Work item: Every line in the data below that has the word "Import" should be returned.

Provided material:

Lemma dump_LoadFrom_roundtrip_witness :
  exists fp',
    @Dump (default_order bytes) demo (Some (mkFile (bs "head") 4 None)) = (kOk, Some fp') /\
    LoadFrom empty (Some (drop 4 (f_data fp'))) (f_pos fp' - 4) = (kOk, demo).
Proof.
  apply (@dump_LoadFrom_roundtrip (default_order bytes) demo empty (mkFile (bs "head") 4 None)).
  - exact demo_wf.
  - by split.
Defined.

Lemma store_wf_preserved_witness :
  wf (Set_ demo (bs "a") (bs "b")).2 /\ wf (Del demo (bs "a")).2 /\ wf (Clear demo) /\
  (forall data n, map_ (LoadFrom demo data n).2 !! [] = None).
Proof. by apply store_wf_preserved; [exact demo_wf|..]. Defined.
(* ===== verification/LruCache.v ===== *)
(** * LruCache: a key-value cache that evicts the least recently used entry

    Models include/vemory/util/lrucache.h.  The class keeps a [std::list] of
    pointers to pairs it allocates and a hash table from a key to the list iterator
    of its node.  The model keeps the identities the iterators and the pointers
    stand for, the pairs that are allocated, and every value that was given back,
    to the callback or to [delete]: that the entries are the cache of the usual
    specification, that no pair leaks and that each value is given back once are
    then theorems.  [None] is behaviour that C++ leaves undefined.  The destructor
    has no definition: it reads the members [first] and [second] of a pointer and
    does not compile when it is instantiated. *)

From S2P Require Import Prelude.

Section LRUCache.
Context {Key Val : Type} `{Countable Key}.

Record LRUCache := mkCache {
  hasht_ : gmap Key nat;          (** key -> iterator *)
  cache_list_ : list (nat * nat); (** nodes: iterator and pointer to the pair *)
  capacity_ : Z;
  pairs : gmap nat (Key * Val);   (** the pairs allocated, by address *)
  released : list (Key * Val);    (** what [value_deinit_func_] or [delete] got *)
  fresh : nat
}.

Definition construct (capacity : Z) : LRUCache := mkCache ∅ [] capacity ∅ [] 0.

(** [*it] *)
Definition node_at (it : nat) (l : list (nat * nat)) : option nat :=
  snd <$> List.find (fun n => bool_decide (n.1 = it)) l.

(** [cache_list_.erase(it)] *)
Definition list_erase (it : nat) (l : list (nat * nat)) : list (nat * nat) :=
  filter (fun n => n.1 <> it) l.

(** [list_iter = cache_list_.insert(cache_list_.end(), p)] after the erase, where
    [list_iter] is the slot of the table. *)
Definition to_back (key : Key) (it p : nat) (s : LRUCache) : LRUCache :=
  mkCache (<[key := fresh s]> (hasht_ s)) (list_erase it (cache_list_ s) ++ [(fresh s, p)])
    (capacity_ s) (pairs s) (released s) (S (fresh s)).

Definition Get (key : Key) (s : LRUCache) : option (option Val * LRUCache) :=
  match hasht_ s !! key with
  | None => Some (None, s)
  | Some it =>
      p ← node_at it (cache_list_ s); kv ← pairs s !! p;
      Some (Some kv.2, to_back key it p s)
  end.

(** The value of a pair goes to [value_deinit_func_], or is deleted. *)
Definition deinit (kv : Key * Val) (s : LRUCache) : LRUCache :=
  mkCache (hasht_ s) (cache_list_ s) (capacity_ s) (pairs s) (released s ++ [kv]) (fresh s).

Definition set_second (p : nat) (k : Key) (val : Val) (s : LRUCache) : LRUCache :=
  mkCache (hasht_ s) (cache_list_ s) (capacity_ s) (<[p := (k, val)]> (pairs s)) (released s) (fresh s).

(** The eviction in [Put]; [front()] of an empty list is undefined. *)
Definition evict (s : LRUCache) : option LRUCache :=
  match cache_list_ s with
  | [] => None
  | (_, p) :: rest =>
      kv ← pairs s !! p;
      Some (mkCache (delete kv.1 (hasht_ s)) rest (capacity_ s) (delete p (pairs s))
                    (released s ++ [kv]) (fresh s))
  end.

(** [hasht_.emplace] keeps an entry that is there. *)
Definition insert_new (key : Key) (val : Val) (s : LRUCache) : LRUCache :=
  let p := fresh s in
  let it := S p in
  mkCache (match hasht_ s !! key with Some _ => hasht_ s | None => <[key := it]> (hasht_ s) end)
    (cache_list_ s ++ [(it, p)]) (capacity_ s) (<[p := (key, val)]> (pairs s)) (released s) (S it).

(** [val] is null for [None]. *)
Definition Put (key : Key) (val : option Val) (s : LRUCache) : option LRUCache :=
  match val with
  | None => Some s
  | Some val =>
      match hasht_ s !! key with
      | Some it =>
          p ← node_at it (cache_list_ s); kv ← pairs s !! p;
          Some (to_back key it p (set_second p kv.1 val (deinit kv s)))
      | None =>
          s ← (if u64 (capacity_ s) <=? size_of (cache_list_ s) then evict s else Some s);
          Some (insert_new key val s)
      end
  end.

Definition Size (s : LRUCache) : Z := size_of (cache_list_ s).

Definition Clear (s : LRUCache) : option LRUCache :=
  kvs ← mapM (fun n => pairs s !! n.2) (cache_list_ s);
  Some (mkCache ∅ [] (capacity_ s) (foldr (fun n => delete n.2) (pairs s) (cache_list_ s))
                (released s ++ kvs) (fresh s)).
(* ===== verification/RequestContext.v ===== *)
(** * RequestContext: one request after the RESP tokens are mapped to a command

    Models include/vemory/protocol/RequestContext.h and
    src/protocol/RequestContext.cc. *)

From S2P Require Import Prelude.
From S2P Require Import CLib.
From S2P Require Import CommandType.

Record RequestContext := mkCtx {
  client_fd : Z;
  cmd : CommandType;
  vector_blob : bytes;
  user_key : bytes;
  question : bytes;
  answer : bytes;
  threshold : Z;        (** a [float], by its bit pattern *)
  key : bytes;
  element : bytes;
  psync_replid : bytes;
  psync_offset : Z;
  recv_time : Z         (** ticks of the steady clock *)
}.

(** The default member initialisers. *)
Definition default_ctx : RequestContext :=
  mkCtx (-1) kUnknown [] [] [] [] 0 [] [] [] (-1) 0.

Inductive Status := kOk | kEmpty | kUnknownCommand | kWrongArity | kBadValue.

#[export] Instance Status_eq_dec : EqDecision Status.
Proof. solve_decision. Defined.

(** [ParseFloat]: [None] is [false]. *)
Definition ParseFloat (s : bytes) : option Z :=
  if is_empty s then None else
  let tmp := drop_while isspace s in
  if is_empty tmp then None else
  let c := c_str tmp in
  let '(v, rest) := strtof c in
  if bool_decide (rest = c) then None else
  if negb (is_empty (drop_while isspace rest)) then None else Some v.

(** [ClearOut(out, client_fd, cmd)]: every field of [out] is overwritten. *)
Definition ClearOut (client_fd : Z) (cmd : CommandType) : RequestContext :=
  mkCtx client_fd cmd [] [] [] [] 0 [] [] [] (-1) 0.

(** The result of [strtoll(off_tmp.c_str(), &end, 10)] followed by the test on [end]. *)
Definition ParseOffset (tok : bytes) : option Z :=
  let c := c_str tok in
  let '(v, rest) := strtoll c in
  if bool_decide (rest = c) || negb (is_empty rest) then None else Some (i64 v).

(** [tokens[i]]; only used below the size that the arity test fixed. *)
Definition tok (tokens : list bytes) (i : nat) : bytes := nth i tokens [].

(** The [switch] of [FromTokens]: the request with its command's fields, or the
    status to fail with. *)
Definition FromTokens_switch (fd now : Z) (tokens : list bytes) (c : CommandType)
    : Status * RequestContext :=
  let n := size_of tokens in
  let fail st := (st, ClearOut fd c) in
  let cleared := ClearOut fd c in
  let done out := (kOk, mkCtx (client_fd out) (cmd out) (vector_blob out) (user_key out)
    (question out) (answer out) (threshold out) (key out) (element out)
    (psync_replid out) (psync_offset out) now) in
  match c with
  | kVset =>
      if negb (n =? 5) then fail kWrongArity
      else if is_empty (tok tokens 2) then fail kBadValue
      else done (mkCtx fd c (tok tokens 1) (tok tokens 2) (tok tokens 3) (tok tokens 4)
                   0 [] [] [] (-1) 0)
  | kVget =>
      if negb (n =? 3) then fail kWrongArity
      else
        match ParseFloat (tok tokens 2) with
        | None => fail kBadValue
        | Some thr => done (mkCtx fd c (tok tokens 1) [] [] [] thr [] [] [] (-1) 0)
        end
  | kVdel =>
      if negb (n =? 2) then fail kWrongArity
      else if is_empty (tok tokens 1) then fail kBadValue
      else done (mkCtx fd c [] (tok tokens 1) [] [] 0 [] [] [] (-1) 0)
  | kSet =>
      if negb (n =? 3) then fail kWrongArity
      else
        let out := mkCtx fd c [] [] [] [] 0 (tok tokens 1) (tok tokens 2) [] (-1) 0 in
        if is_empty (key out) then fail kBadValue else done out
  | kGet | kDel =>
      if negb (n =? 2) then fail kWrongArity
      else
        let out := mkCtx fd c [] [] [] [] 0 (tok tokens 1) [] [] (-1) 0 in
        if is_empty (key out) then fail kBadValue else done out
  | kPing =>
      if 2 <? n then fail kWrongArity
      else if n =? 2 then done (mkCtx fd c [] [] [] [] 0 [] (tok tokens 1) [] (-1) 0)
      else done cleared
  | kEcho =>
      if negb (n =? 2) then fail kWrongArity
      else done (mkCtx fd c [] [] [] [] 0 [] (tok tokens 1) [] (-1) 0)
  | kSave =>
      if negb (n =? 1) then fail kWrongArity else done cleared
  | kPsync =>
      if negb (n =? 1) && negb (n =? 3) then fail kWrongArity
      else if n =? 3 then
        if is_empty (tok tokens 1) || is_empty (tok tokens 2) then fail kBadValue
        else
          match ParseOffset (tok tokens 2) with
          | None => fail kBadValue
          | Some off => done (mkCtx fd c [] [] [] [] 0 [] [] (tok tokens 1) off 0)
          end
      else done cleared
  | kUnknown => fail kUnknownCommand
  end.

Definition FromTokens (fd now : Z) (tokens : list bytes) (out : ptr RequestContext)
    : Status * ptr RequestContext :=
  match out with
  | None => (kEmpty, None)
  | Some _ =>
      match tokens with
      | [] => (kEmpty, out)
      | name :: _ =>
          let c := ParseCommandType name in
          if bool_decide (c = kUnknown) then (kUnknownCommand, Some (ClearOut fd kUnknown))
          else let '(st, ctx) := FromTokens_switch fd now tokens c in (st, Some ctx)
      end
  end.

(** ** The token list of a request *)

(** The tokens a client sends for a write request, as [RespEncode] orders them. *)
Definition write_tokens (ctx : RequestContext) : option (list bytes) :=
  match cmd ctx with
  | kSet => Some [name kSet; key ctx; element ctx]
  | kDel => Some [name kDel; key ctx]
  | kVset => Some [name kVset; vector_blob ctx; user_key ctx; question ctx; answer ctx]
  | kVdel => Some [name kVdel; user_key ctx]
  | _ => None
  end.

(** The fields a write request carries and nothing else: what [FromTokens]
    produces for a write, as seen by the mutation layer. *)
Definition write_view (fd now : Z) (ctx : RequestContext) : RequestContext :=
  match cmd ctx with
  | kSet => mkCtx fd kSet [] [] [] [] 0 (key ctx) (element ctx) [] (-1) now
  | kDel => mkCtx fd kDel [] [] [] [] 0 (key ctx) [] [] (-1) now
  | kVset => mkCtx fd kVset (vector_blob ctx) (user_key ctx) (question ctx) (answer ctx)
               0 [] [] [] (-1) now
  | kVdel => mkCtx fd kVdel [] (user_key ctx) [] [] 0 [] [] [] (-1) now
  | _ => default_ctx
  end.

(** A write whose key is not empty, the only kind the mutation layer performs. *)
Definition write_ok (ctx : RequestContext) : Prop :=
  match cmd ctx with
  | kSet | kDel => key ctx <> []
  | kVset | kVdel => user_key ctx <> []
  | _ => False
  end.

Lemma FromTokens_write fd now ctx toks o :
  write_ok ctx -> write_tokens ctx = Some toks ->
  FromTokens fd now toks (Some o) = (kOk, Some (write_view fd now ctx)).
Proof.
  intros Hk Ht. unfold write_ok, write_tokens, write_view in *.
  destruct (cmd ctx) eqn:Hc; try done; apply Some_inj in Ht; subst toks; unfold FromTokens;
    [pose proof (ParseCommandType_name kVset) as Hp|pose proof (ParseCommandType_name kVdel) as Hp
    |pose proof (ParseCommandType_name kSet) as Hp|pose proof (ParseCommandType_name kDel) as Hp];
    cbv zeta; rewrite Hp, bool_decide_eq_false_2 by done;
    unfold FromTokens_switch; simpl; (by destruct (user_key ctx)) || by destruct (key ctx).
Qed.

(** Whatever the client sends, [FromTokens] hands the dispatcher a request
    that is safe to act on: on [kOk] the command is known, the arity is the
    documented one and the key the command works on is not empty; on every
    failure with a non-empty token list the request keeps the command (so the
    error reply names it), the client's descriptor, and carries no argument at
    all.  The only request left unset is the one of an empty token list. *)
Theorem FromTokens_safe fd now tokens o :
  let '(st, out) := FromTokens fd now tokens (Some o) in
  match tokens, out with
  | [], _ => st = kEmpty /\ out = Some o
  | t :: args, Some ctx =>
      client_fd ctx = fd /\ cmd ctx = ParseCommandType t /\
      (if bool_decide (st = kOk) then
         cmd ctx <> kUnknown /\ recv_time ctx = now /\
         match cmd ctx with
         | kSet => key ctx <> [] /\ args = [key ctx; element ctx]
         | kGet | kDel => key ctx <> [] /\ args = [key ctx]
         | kVset => user_key ctx <> [] /\
             args = [vector_blob ctx; user_key ctx; question ctx; answer ctx]
         | kVget => exists thr, args = [vector_blob ctx; thr] /\
             ParseFloat thr = Some (threshold ctx)
         | kVdel => user_key ctx <> [] /\ args = [user_key ctx]
         | kPing => args = [] \/ args = [element ctx]
         | kEcho => args = [element ctx]
         | kSave => args = []
         | kPsync => args = [] /\ psync_replid ctx = [] /\ psync_offset ctx = -1 \/
             exists off, args = [psync_replid ctx; off] /\
               ParseOffset off = Some (psync_offset ctx)
         | kUnknown => False
         end
       else ctx = ClearOut fd (ParseCommandType t))
  | _, None => False
  end.
Proof.
  unfold FromTokens. destruct tokens as [|t args]; [done|].
  case_bool_decide as Hu; [rewrite Hu; done|].
  destruct (ParseCommandType t) eqn:Ht; try done; unfold FromTokens_switch, tok;
    rewrite size_of_cons;
    destruct args as [|a1 [|a2 [|a3 [|a4 [|a5 args]]]]];
    rewrite ?size_of_cons; unfold size_of; simpl;
    repeat case_match; simplify_eq/=; bool_facts; try lia;
    rewrite ?bool_decide_eq_true_2, ?bool_decide_eq_false_2 by done;
    naive_solver lia.
Qed.
(** ** Properties *)

(** [Put] is a map update.  In a well-formed storage it fails only on a
    null out-pointer, an empty key, or a new key when no id is left; otherwise
    the key maps to the node under the id it reports, every other key maps to
    what it mapped to before, a known key keeps its id, and a new one gets an
    id no stored node has. *)
Theorem Put_spec (s : VNodeStorage) (node : VNode) (o : Z) :
  wf s ->
  match Put s node (Some o) with
  | (kOk, Some i, s') =>
      wf s' /\ user_key node <> [] /\ 0 < i < 2 ^ 16 /\
      (forall key, lookup_key s' key =
         if decide (key = user_key node) then Some (with_id node i) else lookup_key s key) /\
      match lookup_key s (user_key node) with
      | Some old => i = id old /\ size s' = size s
      | None => by_id_ s !! i = None /\ size s' = size s + 1
      end
  | (st, o', s') =>
      o' = Some o /\ s' = s /\
      ((st = kBadValue /\ user_key node = []) \/
       (st = kFull /\ next_id_ s = 0 /\ lookup_key s (user_key node) = None))
  end.
Proof.
  intros Hwf. pose proof (wf_Put s node (Some o) Hwf) as Hwf'.
  destruct (is_empty (user_key node)) eqn:Hk.
  { unfold Put. rewrite Hk. apply is_empty_true in Hk. auto. }
  apply is_empty_false in Hk.
  destruct (decide (next_id_ s = 0 /\ by_user_key_ s !! user_key node = None)) as [[Hz Hn]|Hroom].
  { rewrite Put_insert, Hz by done. simpl. split_and!; try done.
    right. by rewrite <- lookup_key_absent by apply Hwf. }
  destruct (Put_ok s node o Hwf Hk) as (i & s' & HP & Hi & Hu & Hb & Hcase).
  { destruct (by_user_key_ s !! user_key node); [right; eauto|left; naive_solver]. }
  rewrite HP in Hwf' |- *. split_and!; try done; try lia.
  { intros key. by rewrite (lookup_key_Put _ _ _ _ _ key Hwf HP). }
  unfold size. rewrite Hb. destruct Hcase as [Hold|(Hnew & Hfree & _)].
  - destruct (ok_key _ (wf_maps _ Hwf) _ _ Hold) as (n & Hn & _).
    destruct (ok_node _ (wf_maps _ Hwf) _ _ Hn) as (Hid & _).
    unfold lookup_key. rewrite Hold, Hn, map_size_insert_Some by eauto. done.
  - rewrite (proj1 (lookup_key_absent _ _ (wf_maps _ Hwf)) Hnew), map_size_insert_None by done.
    split; [done|lia].
Qed.

(** Ids are never handed out twice: [Put] takes ids in increasing order, so
    deleting nodes frees no id; once [next_id_] has wrapped to zero every new
    key is refused with [kFull], even when the storage holds nothing at all. *)
Theorem ids_not_reused (s : VNodeStorage) (node : VNode) (key : bytes) (o : Z) :
  wf s -> user_key node <> [] -> lookup_key s (user_key node) = None ->
  next_id_ (DelByUserKey s key).2 = next_id_ s /\
  match Put s node (Some o) with
  | (kOk, Some i, s') =>
      i = next_id_ s /\ (next_id_ s' = i + 1 \/ (i = 65535 /\ next_id_ s' = 0))
  | (st, _, s') => st = kFull /\ next_id_ s = 0 /\ s' = s
  end.
Proof.
  intros Hwf Hk Hu. split. { unfold DelByUserKey. by case_match. }
  apply lookup_key_absent in Hu; [|apply Hwf]. rewrite Put_insert by done.
  destruct (Z.eqb_spec (next_id_ s) 0); [done|]. simpl. split; [done|].
  pose proof (wf_next _ Hwf). destruct (Z.eq_dec (next_id_ s) 65535) as [->|]; [by right|].
  left. apply u16_small. lia.
Qed.

(** ** Witnesses *)

Definition demo_node : VNode := mkNode 0 (bs "k") (bs "q") (bs "a").

Definition demo : VNodeStorage := (Put empty demo_node (Some 0)).2.

Lemma demo_storage_wf : wf demo.
Proof. apply wf_Put, storage_wf_empty. Qed.

Lemma Put_spec_witness :
  let r := Put demo demo_node (Some 7) in r.1 = (kOk, Some 1) /\ size r.2 = size demo.
Proof.
  cbv zeta. assert ((Put demo demo_node (Some 7)).1 = (kOk, Some 1)) as Hr by (vm_compute; reflexivity).
  split; [exact Hr|]. pose proof (Put_spec demo demo_node 7 demo_storage_wf) as Hp.
  destruct (Put demo demo_node (Some 7)) as [[st i] s']. cbn [fst] in Hr. injection Hr as -> ->.
  destruct Hp as (_ & _ & _ & _ & Hp). destruct (lookup_key demo (user_key demo_node)) eqn:E.
  - apply Hp.
  - exfalso. vm_compute in E. discriminate.
Defined.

Solution:
From S2P Require Import Prelude.
From S2P Require Import Prelude.
From S2P Require Import CLib.
From S2P Require Import CommandType.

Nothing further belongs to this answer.